社殿の背後の松尾山(別名 別雷山)を含む約12万坪が境内というのだから驚く。裏手を流れる渓流を御手洗川と称し、松尾山の別名といい、賀茂両社との関係深い事を意味して面白い。その御手洗川に霊亀滝がかかっている。又、松風苑と呼ばれる庭園の中には、上古の庭、曲水の庭などがある。更に、客殿の前には、蓬莱の庭も広がっている。

広隆寺

嵯峨野一帯を開発した秦氏。その長が、天皇から古代朝鮮語で族長を表すといわれる「ウヅマサ」の姓を賜り、やがて長の住む地は、太秦とよばれるようになった。今では、太秦というと映画村が有名であるが、京福電鉄太秦駅前に豪壮な南大門が建つ。南大門をくぐると広い境内が拡がる。観光客もまばらな境内には、近くの人達の憩いの散歩処のような感じである。

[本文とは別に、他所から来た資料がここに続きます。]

(** [str(ts.date())]: the proleptic Gregorian date of an instant, as
    [YYYY-MM-DD]. *)
Definition date_str (t : Z) : string :=
  let z := t / day_ns + 719468 in
  let era := z / 146097 in
  let doe := z - era * 146097 in
  let yoe := (doe - doe / 1460 + doe / 36524 - doe / 146096) / 365 in
  let doy := doe - (365 * yoe + yoe / 4 - yoe / 100) in
  let mp := (5 * doy + 2) / 153 in
  let d := doy - (153 * mp + 2) / 5 + 1 in
  let m := if mp <? 10 then mp + 3 else mp - 9 in
  let y := yoe + era * 400 + (if m <=? 2 then 1 else 0) in
  pad4 y +:+ "-" +:+ pad2 m +:+ "-" +:+ pad2 d.

(** [pd.Timestamp.min.value] and [pd.Timestamp.max.value]: the instants
    of [datetime64[ns]], from 1677-09-21 to 2262-04-11. *)
Definition Timestamp_min : Z := - 2 ^ 63 + 1.
Definition Timestamp_max : Z := 2 ^ 63 - 1.

(** The instant [hh:mm] on the [n]-th day after 2023-01-01. *)
Definition jan2023 (n hh mm : Z) : Z :=
  (19358 + n) * day_ns + hh * hour + mm * minute.

(** ** pandas primitives on dataframe values *)

Fixpoint lookup_col (name : string) (cols : list (string * Series)) : option Series :=
  match cols with
  | [] => None
  | (n, c) :: rest => if String.eqb n name then Some c else lookup_col name rest
  end.

(** [d[name]] *)
Definition getitem (d : DataFrame) (name : string) : result Series :=
  match lookup_col name (columns d) with
  | Some c => Ok c
  | None => Raise (KeyError name)
  end.

(** [s == v] for a string [v]: elementwise, a boolean mask. *)
Definition eq_str (s : Series) (v : string) : list bool :=
  map (fun c => match c with Str x => String.eqb x v | _ => false end) s.

(** [s.isin(vs)] *)
Definition isin (s : Series) (vs : list string) : list bool :=
  map (fun c => match c with Str x => existsb (String.eqb x) vs | _ => false end) s.

(** [m1 & m2] *)
Fixpoint mask_and (m1 m2 : list bool) : list bool :=
  match m1, m2 with
  | a :: m1', b :: m2' => (a && b) :: mask_and m1' m2'
  | _, _ => []
  end.

Fixpoint mask_filter {A : Type} (mask : list bool) (l : list A) : list A :=
  match mask, l with
  | m :: mask', x :: l' =>
      if m then x :: mask_filter mask' l' else mask_filter mask' l'
  | _, _ => []
  end.

(** A row operation acts alike on the labels and on every column. *)
Definition map_rows (f : Series -> Series) (d : DataFrame) : DataFrame :=
  {| index := f (index d);
     columns := map (fun nc => (fst nc, f (snd nc))) (columns d) |}.

(** [d[mask]]: the rows where the mask holds, labels kept. *)
Definition getitem_mask (d : DataFrame) (mask : list bool) : DataFrame :=
  map_rows (mask_filter mask) d.

(** The order [sort_values] puts cells in: ascending, missing values last.
    A column holds cells of one kind, so the last case is never reached
    on a column of the program. *)
Definition cell_leb (a b : cell) : bool :=
  match a, b with
  | _, NaN => true
  | NaN, _ => false
  | Int x, Int y => x <=? y
  | Num x, Num y => Qle_bool x y
  | Str x, Str y => String.leb x y
  | Time x, Time y => x <=? y
  | _, _ => true
  end.

Fixpoint insert_by {A : Type} (k : cell) (x : A) (l : list (cell * A)) : list (cell * A) :=
  match l with
  | [] => [(k, x)]
  | (k', y) :: l' =>
      if cell_leb k k' then (k, x) :: l else (k', y) :: insert_by k x l'
  end.

Fixpoint sort_pairs {A : Type} (l : list (cell * A)) : list (cell * A) :=
  match l with
  | [] => []
  | (k, x) :: l' => insert_by k x (sort_pairs l')
  end.

(** The values of [col] in ascending order of [keys].  This sort keeps
    rows with equal keys in their order; [sort_values] runs quicksort by
    default, which may place them in any order.  The two agree whenever
    the keys are distinct, and each statement below that fixes an order of
    rows either assumes distinct instants or speaks of some ordering by
    time of the selected rows. *)
Definition sort_by {A : Type} (keys : Series) (col : list A) : list A :=
  map snd (sort_pairs (combine keys col)).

この広隆寺の霊宝堂に目指す「弥勒菩薩半跏像」がある。その穏やかで思慮深い顔を拝顔していると、心落ち着くものがある。まるで穢れのない子供のようなあどけなさも感じられる。奈良・中宮寺の「弥勒菩薩半跏像」も有名だが、それより物静かなたたずまいのように思える。弥勒菩薩は、釈迦が亡くなってから56億7000万年後のこの世の下生に伴い、衆生を救うために現れるという。如何に、人々を救うか修行してあるところの像とも云われている。
そんな広隆寺は、603年(推古11)に建立され、四天王寺・法隆寺などと共に聖徳太子建立の日本七大寺の一つであった。この寺の建立にあたっては、日本書紀において、聖徳太子が「吾、尊き仏像を持つ。誰かこれを拝むものなきや」と訪ねたところ、秦河勝が、これを受け広隆寺を創建したという。その仏像が、「弥勒菩薩半跏像」だったと見られる。今では、広隆寺となっているが、古くは蜂岡寺とか秦寺などと呼ばれていたそうで、元々は、北野白梅町付近にあったと云われている。

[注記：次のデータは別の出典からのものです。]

(** ** The payload defect *)

(** C1. The claim does not hold of the code.  For the batch of the single
    report [a.py]/[foo] with [LOC_REPORT_URL] set to "https://example.test/",
    validation yields a report whose [rel_file_path] is a [Path];
    [model_dump] keeps it a [Path], not a string; encoding the payload
    raises [TypeError]; [execute] returns that error and the wire stays
    empty, so that no request body is ever produced. *)
Theorem payload_holds_a_path :
  LocReports_validate (PList [report_foo]) = inr [mkLocReport (mkPath "a.py") "foo"] /\
  LocReport_model_dump (mkLocReport (mkPath "a.py") "foo")
  = ODict [("rel_file_path", OPath (mkPath "a.py")); ("func_name", OStr "foo")] /\
  json_encode
    (ODict [("loc_reports", OList [LocReport_model_dump (mkLocReport (mkPath "a.py") "foo")])])
  = Raise (Exn TypeError "Object of type PosixPath is not JSON serializable") /\
  run args_foo world_example = (Return not_serializable, world_example) /\
  wire (snd (run args_foo world_example)) = [].
Proof. repeat split; vm_compute; reflexivity. Qed.

(** C6. The claim does not hold of the code.  For the same valid batch and
    configuration, the result is the same error whether the service would
    answer 200, would answer 500, or could not be reached: the transport is
    never asked, and a 2xx answer cannot lead to success. *)
Theorem result_ignores_the_transport :
  run args_foo world_example = (Return not_serializable, world_example) /\
  run args_foo world_500 = (Return not_serializable, world_500) /\
  run args_foo world_down = (Return not_serializable, world_down).
Proof. repeat split; vm_compute; reflexivity. Qed.

(** C8. The claim does not hold of the code as far as success goes.  Two
    calls in a row with the same valid batch, the same configuration and a
    service that answers 200 give the same result, and the second call
    finds the world as the first one found it, but the result is an error
    both times. *)
Theorem repeated_call_fails_twice :
  let first := run args_foo world_example in
  let second := run args_foo (snd first) in
  fst first = Return not_serializable /\
  fst second = Return not_serializable /\
  snd second = world_example.
Proof. repeat split; vm_compute; reflexivity. Qed.

(** ** Instances *)

Lemma empty_input_is_rejected_witness :
  (∅ : gmap string pyval) !! "loc_reports" = None /\
  run ∅ world_example
  = (Return (mkToolExecResult None (Some "No location reports provided.")), world_example).
Proof.
  split; [reflexivity|].
  apply (empty_input_is_rejected count_errors any_url ∅ world_example).
  left. reflexivity.
Defined.

Lemma falsy_argument_is_empty_input_witness :
  truthy (PInt 0) = false /\
  run {[ "loc_reports" := PInt 0 ]} world_example
  = (Return (mkToolExecResult None (Some "No location reports provided.")), world_example).
Proof.
  split; [reflexivity|].
  apply (falsy_argument_is_empty_input count_errors any_url
           {[ "loc_reports" := PInt 0 ]} world_example (PInt 0));
    reflexivity.
Defined.

(** The falsy values the claim names. *)
Lemma falsy_values :
  truthy (PInt 0) = false /\ truthy (PStr "") = false /\ truthy (PBool false) = false /\
  truthy (PDict ∅) = false /\ truthy (PFloat (S754_zero false)) = false /\
  truthy PNone = false /\ truthy (PList []) = false.
Proof. repeat split; reflexivity. Qed.

Lemma malformed_element_rejects_batch_witness :
  exists errors, errors <> [] /\
    run {[ "loc_reports" := PList [report_foo; report_without_func_name] ]} world_example
    = (Return (mkToolExecResult None
                 (Some ("Error processing location reports: " +:+ count_errors errors))),
       world_example).
Proof.
  apply (malformed_element_rejects_batch count_errors any_url
           {[ "loc_reports" := PList [report_foo; report_without_func_name] ]} world_example
           [report_foo; report_without_func_name] report_without_func_name).
  - reflexivity.
  - apply list_elem_of_further, list_elem_of_here.
  - intros H. apply well_formed_report_of in H. destruct H as [r Hr].
    vm_compute in Hr. discriminate Hr.
Defined.

Lemma missing_configuration_witness :
  run args_foo world_unconfigured
  = (Return (mkToolExecResult None (Some "LOC_REPORT_URL environment variable not set.")),
     world_unconfigured).
Proof.
  apply (missing_configuration count_errors any_url args_foo world_unconfigured [report_foo]).
  - reflexivity.
  - discriminate.
  - constructor; [|constructor].
    exists {[ "rel_file_path" := PStr "a.py"; "func_name" := PStr "foo" ]}, "a.py", "foo".
    repeat split; reflexivity.
  - left. reflexivity.
Defined.

Lemma endpoint_strips_trailing_slashes_witness :
  exists (stem : string) (k : nat),
    "https://example.test///" = stem +:+ str_repeat "/" k /\
    ends_with stem "/" = false /\
    report_url "https://example.test///" = stem +:+ "/report".
Proof.
  apply (endpoint_strips_trailing_slashes "https://example.test///").
  discriminate.
Defined.

Lemma validation_takes_any_func_name_witness :
  LocReports_validate (PList [report_empty_func_name]) = inr [mkLocReport (mkPath "a.py") ""].
Proof.
  apply (validation_takes_any_func_name [report_empty_func_name]
           [mkLocReport (mkPath "a.py") ""]).
  constructor; [|constructor].
  exists {[ "rel_file_path" := PStr "a.py"; "func_name" := PStr "" ]}, "a.py", "".
  repeat split; reflexivity.
Defined.

(** * Further properties of the tool *)

(** ** Every call *)

Section Calls.
Context (ValidationError_str : list ErrorDetails -> string).
Context (URL_error : string -> option string).

#[local] Abbreviation exec := (execute ValidationError_str URL_error).
#[local] Abbreviation given args := (dict_get args "loc_reports" (PList [])).

(** X1. Whatever the arguments and the world, [execute] returns an error
    and leaves the world as it found it: it never reports success and never
    puts a request on the wire.  The error is one of the two fixed texts, or
    begins with "Error processing location reports: ", or, only when
    building the client itself raises an [HTTPError], is the text of the
    handler of line 85 with that exception; no answer or failure of the
    transport is ever reported. *)
Theorem execute_always_reports_an_error (args : gmap string pyval) (w : world) :
  exists msg : string,
    exec args w = (Return (mkToolExecResult None (Some msg)), w) /\
    (msg = "No location reports provided." \/
     msg = "LOC_REPORT_URL environment variable not set." \/
     (exists detail : string, msg = "Error processing location reports: " +:+ detail) \/
     (exists e : exn,
        client_error w (environ w) = Some e /\
        isinstance e HTTPError = true /\
        msg = "Failed to send location reports: " +:+ exn_str e)).
Proof.
  destruct (truthy (given args)) eqn:Ht.
  2: { rewrite execute_falsy by assumption. eauto. }
  destruct (LocReports_validate (given args)) as [errors|root] eqn:Hv.
  { rewrite (execute_invalid _ _ _ _ errors) by assumption. eauto 7. }
  destruct (truthy_opt_str (environ w !! "LOC_REPORT_URL")) eqn:He.
  2: { rewrite (execute_unconfigured _ _ _ _ root) by assumption. eauto 7. }
  destruct (environ w !! "LOC_REPORT_URL") as [base_url|] eqn:Hb; [|discriminate].
  destruct (client_error w (environ w)) as [e|] eqn:Hc.
  { rewrite (execute_client_fails _ _ _ _ root base_url e) by assumption.
    eexists. split; [reflexivity|].
    destruct (isinstance e HTTPError) eqn:Hh; [|eauto 7].
    right. right. right. exists e. auto. }
  destruct root as [|report reports]; [now apply validated_nonempty in Hv|].
  rewrite (execute_unsendable _ _ _ _ report reports base_url) by assumption. eauto 7.
Qed.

広隆寺は、これまで2度の大火にあい、堂宇や僧房は殆ど焼失してしまったが、創建当初からの寺宝は殆どが守られてきた。その中でも国宝20点、重要文化財48点という多くの寺宝が残る。
平安初期まで活躍したであろう秦氏もその後の歴史上の表面には出てこないが、秦氏の残した功績が、残っている事に感慨を覚える。広隆寺は、関西在住まもなく訪れたが、それ以来、訪れる機会がなかった。又、いつの日か、「弥勒菩薩半跏像」前にぬかずきたいと思う。